Definition of_option {A : Type} (o : option A) : outcome A :=
  match o with
  | Some a => Ret a
  | None => Beyond
  end.

(** At the end of the text; a string literal still open is a
    [SyntaxError]. *)
Definition lex_end (st : lstate) : outcome (list token) :=
  match st with
  | LIdle => Ret []
  | LName acc => of_option (name_token acc)
  | LInt lead0 nd v => of_option (int_token lead0 nd v)
  | LFrac bad m k => of_option (float_token bad m k)
  | LDot => Ret [TDot]
  | LStar => Ret [TStar]
  | LSlash => Ret [TSlash]
  | LStr _ _ => Raise SyntaxError
  end.

Fixpoint lex_from (st : lstate) (cs : list ascii) : outcome (list token) :=
  match cs with
  | [] => lex_end st
  | c :: rest =>
      match lex_step st c with
      | LGo st' ts => more <- lex_from st' rest ;; Ret (ts ++ more)
      | LBeyond => Beyond
      end
  end.

Definition lex (s : string) : outcome (list token) :=
  lex_from LIdle (list_ascii_of_string s).

(** ** Syntax trees and the parser *)

Inductive unop : Type := UPlus | UMinus.
Inductive binop : Type := Add | Sub | Mul | Div.

Inductive expr : Type :=
| ENum (n : number)
| EStr (s : string)
| EName (id : string)
| EAttr (e : expr) (attr : string)
| ECall (f : expr) (args : list expr)
| EUnary (op : unop) (e : expr)
| EBin (op : binop) (l r : expr).
Lemma rows_count rules width (rest done : list Obj) current :
  (rows rules width (done ++ rest) (length done) rest current).2 = None ∧
  length (rows rules width (done ++ rest) (length done) rest current).1
  = (length rest
     + 4 * group_changes current (map obj_group_number rest))%nat.
Proof.
  revert done current. induction rest as [|s rest IH]; intros done current.
  - done.
  - rewrite augmented_rows_cons.
    destruct (item_before_inside done (s :: rest)) as [q Hq]; [done|].
    rewrite Hq, !rows_step. cbn [map group_changes].
    destruct (decide (obj_group_number s = current)) as [Heq|Hne].
    + rewrite !bool_decide_eq_false_2 by (intros H; by apply H).
      cbn [fst snd]. destruct (IH (done ++ [s]) current) as [He Hl].
      rewrite He. split; [done|]. cbn [length]. rewrite Hl, Heq. lia.
    + rewrite !bool_decide_eq_true_2 by done.
      cbn [fst snd].
      destruct (IH (done ++ [s]) (obj_group_number s)) as [He Hl].
      rewrite He. split; [done|]. cbn [length]. rewrite Hl. lia.
Qed.

Lemma rows_last rules width (rest done : list Obj) current :
  last (rows rules width (done ++ rest) (length done) rest current).1
  = (λ s, full_record s +:+ newline) <$> last rest.
Proof.
  revert done current. induction rest as [|s rest IH]; intros done current.
  - done.
  - rewrite augmented_rows_cons.
    destruct (item_before_inside done (s :: rest)) as [q Hq]; [done|].
    rewrite Hq, !rows_step.
    destruct (bool_decide (obj_group_number s ≠ current)); cbn [fst snd];
      rewrite !last_cons, IH; by destruct (last rest).
Qed.

Lemma output_cons (s0 : Obj) students rules :
  output (s0 :: students) rules
  = (String.concat ", " (headers s0)
     :: String.concat ", "
          ([EmptyString]
           ++ map (λ r, "group " +:+ rule_attribute r +:+ " mean")
                  (List.filter (λ r, String.eqb (rule_name r) "Balance") rules)
           ++ ["Rules Broken"%string])
     :: newline
     :: (rows rules (length (headers s0))
              (sort_by_key obj_group_number (s0 :: students)) 0
              (sort_by_key obj_group_number (s0 :: students)) 1).1,
     (rows rules (length (headers s0))
           (sort_by_key obj_group_number (s0 :: students)) 0
           (sort_by_key obj_group_number (s0 :: students)) 1).2).
Proof.
  unfold student_augmented_output.
  by destruct (rows rules _ _ 0 _ 1).
Qed.

(** X17: on a list of students that is not empty,
    [student_augmented_output] does not raise; it writes three strings
    for the header, one per student, and four more at every student whose
    group number differs from the one held in [group_number], which
    starts at 1: a summary is written only when the group number
    changes. *)
Theorem augmented_output_counts (students : list Obj) (rules : list Rule) :
  students ≠ [] →
  (output students rules).2 = None ∧
  length (output students rules).1
  = (3 + length students
     + 4 * group_changes 1
             (map obj_group_number (sort_by_key obj_group_number students)))%nat.
Proof.
  destruct students as [|s0 students]; [done|]. intros _.
  rewrite output_cons. cbn [fst snd length].
  destruct (rows_count rules (length (headers s0))
              (sort_by_key obj_group_number (s0 :: students)) [] 1)
    as [He Hl].
  cbn [app length] in He, Hl. rewrite He, Hl, sort_by_key_length.
  split; [done|]. cbn [length]. lia.
Qed.

(** X18: the last string [student_augmented_output] writes is the record
    of the student that comes last when the students are sorted by group
    number: no summary follows the records of the last group. *)
Theorem augmented_output_ends_with_record (students : list Obj)
    (rules : list Rule) :
  students ≠ [] →
  ∃ s,
    last (sort_by_key obj_group_number students) = Some s ∧
    last (output students rules).1 = Some (full_record s +:+ newline).
Proof.
  destruct students as [|s0 students]; [done|]. intros _.
  destruct (last (sort_by_key obj_group_number (s0 :: students)))
    as [s|] eqn:Hlast.
  - exists s. split; [done|]. rewrite output_cons. cbn [fst].
    pose proof (rows_last rules (length (headers s0))
                  (sort_by_key obj_group_number (s0 :: students)) [] 1) as Hr.
    cbn [app length] in Hr. by rewrite !last_cons, Hr, Hlast.
  - apply last_None in Hlast.
    pose proof (sort_by_key_length obj_group_number (s0 :: students)) as Hl.
    by rewrite Hlast in Hl.
Qed.
(** C6: when remote discovery is not requested or fails, the selector
    returns the lexicographically last file name among the files of the
    directory that match the pattern; and it fails, with the error that no
    database exists, exactly when no remote name was derived and no local
    file matches. *)
Theorem getDatabaseFilename_local url pattern autoUpdate fs dir :
  (forall q, q ∈ fs_files fs -> Match pattern q ->
     exists n, q = dir +:+ "/" +:+ n /\ n ≠ "" /\ has_char "/" n = false) ->
  let local := autoUpdate = false \/ (getFilenameFromURL url).2 ≠ None in
  let matching := filter (fun p => Match pattern p) (fs_files fs) in
  let result := getDatabaseFilename url pattern autoUpdate fs in
  (local -> matching = [] ->
     result = Returns ("", Some "database does not exist")) /\
  (local -> matching ≠ [] ->
     exists name, result = Returns (name, None) /\
       dir +:+ "/" +:+ name ∈ matching /\
       forall n, dir +:+ "/" +:+ n ∈ matching -> String.le n name) /\
  ((exists s e, result = Returns (s, Some e)) <-> local /\ matching = []).
Proof.
  intros Hdir local matching result. subst local matching result.
  split; [|split].
  - intros Hlocal Hnil. rewrite getDatabaseFilename_scan by done.
    apply Glob_nil in Hnil. by rewrite Hnil.
  - intros Hlocal Hne. rewrite getDatabaseFilename_scan by done.
    destruct (last (Glob pattern fs)) as [p|] eqn:Hlast.
    + assert (Hp : p ∈ Glob pattern fs) by by apply last_Some_elem_of.
      pose proof Hp as [Hm Hin]%Glob_elem.
      destruct (Hdir p Hin Hm) as (name & -> & Hn & Hs).
      exists name. rewrite Base_join by done. split; [done|]. split.
      * by apply list_elem_of_filter.
      * intros n [Hmn Hinn]%list_elem_of_filter.
        apply (le_app_l (dir +:+ "/")). rewrite !app_assoc_s.
        eapply sorted_last_greatest; [apply Glob_sorted|exact Hlast|].
        by apply Glob_elem.
    + apply last_None, Glob_nil in Hlast. done.
  - split.
    + intros (s & e & Hres).
      assert (Hlocal := getDatabaseFilename_error_scan _ _ _ _ _ _ Hres).
      split; [done|]. rewrite getDatabaseFilename_scan in Hres by done.
      destruct (last (Glob pattern fs)) eqn:Hlast; [done|].
      by apply last_None, Glob_nil in Hlast.
    + intros [Hlocal Hnil]. rewrite getDatabaseFilename_scan by done.
      apply Glob_nil in Hnil. rewrite Hnil. eauto.
Qed.

End LocalFiles.

Lemma getDatabaseFilename_local_witness :
  let ext := example_external ("", Some "no route to host") in
  let url := "https://pkgs.example/geolite2-city" in
  let pattern := "/data/GeoLite2-City-maxmind_*.mmdb" in
  let matching := filter (fun p => @Match ext pattern p) (fs_files example_fs) in
  let result := @getDatabaseFilename ext url pattern true example_fs in
  (result = Returns ("GeoLite2-City-maxmind_20230301.mmdb", None) /\
   exists name, result = Returns (name, None) /\
     "/data" +:+ "/" +:+ name ∈ matching /\
     forall n, "/data" +:+ "/" +:+ n ∈ matching -> String.le n name) /\
  @getDatabaseFilename ext url pattern false empty_fs
    = Returns ("", Some "database does not exist").
Proof.
  split; [split; [reflexivity|]|].
  - refine (proj1 (proj2 (@getDatabaseFilename_local
      (example_external ("", Some "no route to host"))
      "https://pkgs.example/geolite2-city" "/data/GeoLite2-City-maxmind_*.mmdb" true
      example_fs "/data" _)) _ _).
    + intros q Hq Hm.
      repeat (apply elem_of_cons in Hq as [->|Hq]);
        [ exists "GeoLite2-City-maxmind_20230201.mmdb"
        | exists "GeoLite2-City-maxmind_20230301.mmdb"
        | exists "geonames.db"
        | exists "GeoLite2-City-maxmind_20230101.mmdb"
        | by apply elem_of_nil in Hq ];
        (split; [reflexivity|split; [discriminate|reflexivity]]).
    + right. discriminate.
    + discriminate.
  - refine (proj1 (@getDatabaseFilename_local
      (example_external ("", Some "no route to host"))
      "https://pkgs.example/geolite2-city" "/data/GeoLite2-City-maxmind_*.mmdb" false
      empty_fs "/data" _) _ _).
    + intros q Hq. by apply elem_of_nil in Hq.
    + left. reflexivity.
    + reflexivity.
Defined.

(** ** The cleanup of old databases *)

Section Cleanup.
Context `{External}.

Lemma filter_all {A} (P : A -> Prop) `{forall x, Decision (P x)} (l : list A) :
  (forall x, x ∈ l -> P x) -> filter P l = l.
Proof.
  induction l as [|x l IH]; intros Hall; [done|].
  rewrite filter_cons_True by (apply Hall, list_elem_of_here).
  f_equal. apply IH. intros y Hy. by apply Hall, list_elem_of_further.
Qed.
Lemma square_ext {A} n (a b : list (list A)) :
  shape n a → shape n b →
  (∀ r c, 0 <= r < Z.of_nat n → 0 <= c < Z.of_nat n →
          Py.getitem2 a r c = Py.getitem2 b r c) →
  a = b.
Proof.
  intros Ha Hb H. apply list_eq. intros i.
  destruct (decide (i < n)%nat) as [Hi|Hi].
  2:{ rewrite !lookup_ge_None_2; [done| |];
        [destruct Hb as [-> _]|destruct Ha as [-> _]]; lia. }
  destruct (lookup_lt_is_Some_2 a i) as [ra Era]; [destruct Ha as [-> _]; lia|].
  destruct (lookup_lt_is_Some_2 b i) as [rb Erb]; [destruct Hb as [-> _]; lia|].
  rewrite Era, Erb. f_equal. apply list_eq. intros j.
  pose proof (shape_row _ _ _ _ Ha Era) as La.
  pose proof (shape_row _ _ _ _ Hb Erb) as Lb.
  destruct (decide (j < n)%nat) as [Hj|Hj].
  2:{ rewrite !lookup_ge_None_2; [done|lia|lia]. }
  specialize (H (Z.of_nat i) (Z.of_nat j)).
  rewrite !(getitem2_nonneg n) in H by (done || lia).
  rewrite !Nat2Z.id, Era, Erb in H. simpl in H. apply H; lia.
Qed.

(** X17: the probability map is recomputed from scratch.  Two calls of
    [update_probability_map] on states with the same square attack board
    leave the same map, whatever the maps held before, whatever the hunt
    states, and whoever the opponents are. *)
Theorem update_probability_map_recomputed n ships self1 opp1 self2 opp2 :
  shape n (attack_grid self1) →
  attack_grid self2 = attack_grid self1 →
  shape n (probability_map self1) → shape n (probability_map self2) →
  ∃ pm,
    update_probability_map (Z.of_nat n) ships self1 opp1
      = Some (set_probability_map self1 pm) ∧
    update_probability_map (Z.of_nat n) ships self2 opp2
      = Some (set_probability_map self2 pm).
Proof.
  intros Hg Eg Hs1 Hs2.
  destruct (update_probability_map_weights n ships self1 opp1)
    as (pm1 & E1 & Hp1 & Hw1); [done|done|].
  destruct (update_probability_map_weights n ships self2 opp2)
    as (pm2 & E2 & Hp2 & Hw2); [by rewrite Eg|done|].
  exists pm1. split; [exact E1|]. rewrite E2. do 2 f_equal.
  apply (square_ext n); [done|done|].
  intros r c Hr Hc. rewrite Hw1, Hw2 by done. by rewrite Eg.
Qed.

(** The map of a new player, and the map of a player who already hunts. *)
Lemma update_probability_map_recomputed_witness :
  ∃ pm,
    update_probability_map 8 fleet5 (new_ComputerPlayer 8)
      (new_BasePlayer 8 "Player")
      = Some (set_probability_map (new_ComputerPlayer 8) pm) ∧
    update_probability_map 8 fleet5
      (set_hunt (new_ComputerPlayer 8) (Some (3, 3)) [(3, 4)] (Some "H"))
      (new_BasePlayer 8 "Computer")
      = Some (set_probability_map
                (set_hunt (new_ComputerPlayer 8) (Some (3, 3)) [(3, 4)]
                   (Some "H")) pm).
Proof.
  apply (update_probability_map_recomputed 8 fleet5).
  - apply (shape_new_grid 8).
  - reflexivity.
  - apply (shape_np_zeros 8).
  - apply (shape_np_zeros 8).
Defined.

(** X18: for an origin on a square attack board, [can_place_ship] raises
    nothing, never reads its [opponent] argument, and answers true exactly
    when every cell of the run is on the board and was not attacked. *)
Theorem can_place_ship_iff n self row col length o :
  shape n (attack_grid self) →
  0 <= row < Z.of_nat n → 0 <= col < Z.of_nat n →
  ∃ b, (∀ opp', can_place_ship (Z.of_nat n) self opp' row col length o = Some b) ∧
    (b = true ↔
     ∀ p, p ∈ run_cells row col o length →
          on_board (Z.of_nat n) p = true ∧
          cell_attacked (attack_grid self) p = false).
Proof.
  intros Hg Hr Hc.
  exists (placeable (Z.of_nat n) (attack_grid self) row col length o).
  split; [intros opp'; by apply can_place_ship_spec|].
  unfold placeable. rewrite andb_true_iff, forallb_forall.
  assert (Hv : (if String.eqb o "H" then col + length <=? Z.of_nat n
                else row + length <=? Z.of_nat n)
               = validate_placement (Z.of_nat n) length row col o) by done.
  rewrite Hv. split.
  - intros [Hfit Hfree] p Hp. split.
    + by apply (validate_placement_on_board (Z.of_nat n) length row col o).
    + apply negb_true_iff. apply Hfree. by apply list_elem_of_In.
  - intros H. split.
    + apply (validate_placement_run_on_board_iff (Z.of_nat n)); [done|done|].
      intros p Hp. by apply H.
    + intros p Hp. apply negb_true_iff. apply H. by apply list_elem_of_In.
Qed.

Lemma can_place_ship_iff_witness :
  ∃ b, (∀ opp', can_place_ship 8 (new_ComputerPlayer 8) opp' 0 0 5 "H" = Some b) ∧
    (b = true ↔
     ∀ p, p ∈ run_cells 0 0 "H" 5 →
          on_board 8 p = true ∧
          cell_attacked (attack_grid (new_ComputerPlayer 8)) p = false).
Proof.
  apply (can_place_ship_iff 8 (new_ComputerPlayer 8) 0 0 5 "H").
  - apply (shape_new_grid 8).
  - lia.
  - lia.
Defined.

(** ** The human's turn *)

(** X19: the human's turn, fed positions of the board of which one at
    least was not attacked, and no more positions than the interpreter
    allows nested calls, skips every position that was already attacked,
    asking again, and attacks the first position that was not: that cell of
    the human's attack board, and no other, gets the hit mark if the
    opponent's grid has a ship there (and the hit is registered with the
    opponent's fleet) or the miss mark otherwise.  An attacked cell is
    never attacked again. *)
Theorem HumanPlayer_take_turn_fresh n depth positions self opp q :
  shape n (grid (attack_board self)) →
  shape n (grid (ship_manager opp)) →
  Forall (fun p => on_board (Z.of_nat n) p = true) positions →
  q ∈ positions →
  cell_attacked (grid (attack_board self)) q = false →
  (length positions <= depth)%nat →
  ∃ skipped p rest self' opp',
    HumanPlayer_take_turn depth positions self opp
      = Some (self', opp', rest) ∧
    positions = skipped ++ p :: rest ∧
    Forall (fun s => cell_attacked (grid (attack_board self)) s = true)
      skipped ∧
    cell_attacked (grid (attack_board self)) p = false ∧
    (∀ r c, 0 <= r < Z.of_nat n → 0 <= c < Z.of_nat n →
       Py.getitem2 (grid (attack_board self')) r c =
         if (r =? p.1) && (c =? p.2)
         then Some (if ship_at (grid (ship_manager opp)) p then "X" else "-")
         else Py.getitem2 (grid (attack_board self)) r c) ∧
    ship_manager self' = ship_manager self ∧
    opp' = (if ship_at (grid (ship_manager opp)) p
            then set_ship_manager opp
                   (check_sunk_ship (ship_manager opp) p.1 p.2)
            else opp).
Proof.
  intros Hg Ho Hall Hq Hfree. revert depth.
  induction Hall as [|[row column] positions Hon Hall IH]; intros depth Hd;
    [by apply elem_of_nil in Hq|].
  destruct depth as [|depth]; [simpl in Hd; lia|].
  pose proof Hon as [Hr Hc]%on_board_bounds. simpl in Hr, Hc.
  destruct (getitem2_is_Some n (grid (attack_board self)) row column)
    as [mine Em]; [done|done|done|].
  pose proof (cell_attacked_getitem2 _ _ _ _ Em) as Ea.
  cbn [HumanPlayer_take_turn]. rewrite Em. simpl mbind.
  destruct (attacked mine) eqn:Eatt.
  - apply elem_of_cons in Hq as [->|Hq]; [congruence|].
    destruct (IH Hq depth)
      as (skipped & p & rest & self' & opp' & E & -> & Hsk & Hp & Hget & Hsm & Hopp);
      [simpl in Hd; lia|].
    exists ((row, column) :: skipped), p, rest, self', opp'.
    split; [exact E|]. split; [done|].
    split; [by constructor|]. by repeat split.
  - destruct (getitem2_is_Some n (grid (ship_manager opp)) row column)
      as [theirs Et]; [done|done|done|].
    pose proof (ship_at_getitem2 _ _ _ _ Et) as Es.
    rewrite Et. simpl mbind.
    destruct (setitem2_nonneg n (grid (attack_board self)) row column
                (if String.eqb theirs "X" then "X" else "-"))
      as (g & Eg & _ & Hget); [done|done|done|].
    exists [], (row, column), positions.
    destruct (String.eqb theirs "X") eqn:Ex; rewrite Eg; simpl mbind;
      eexists _, _; (split; [reflexivity|]); (split; [done|]);
      (split; [constructor|]); (split; [done|]); rewrite Es;
      (split; [exact Hget|]); by split.
Qed.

------------------------------------------------------------------------

-- ACTION ITEM --
Looking at the data above, how many lines hold the word "discriminate"? Respond with the number alone.

-- EXERCISE SOLUTION --
3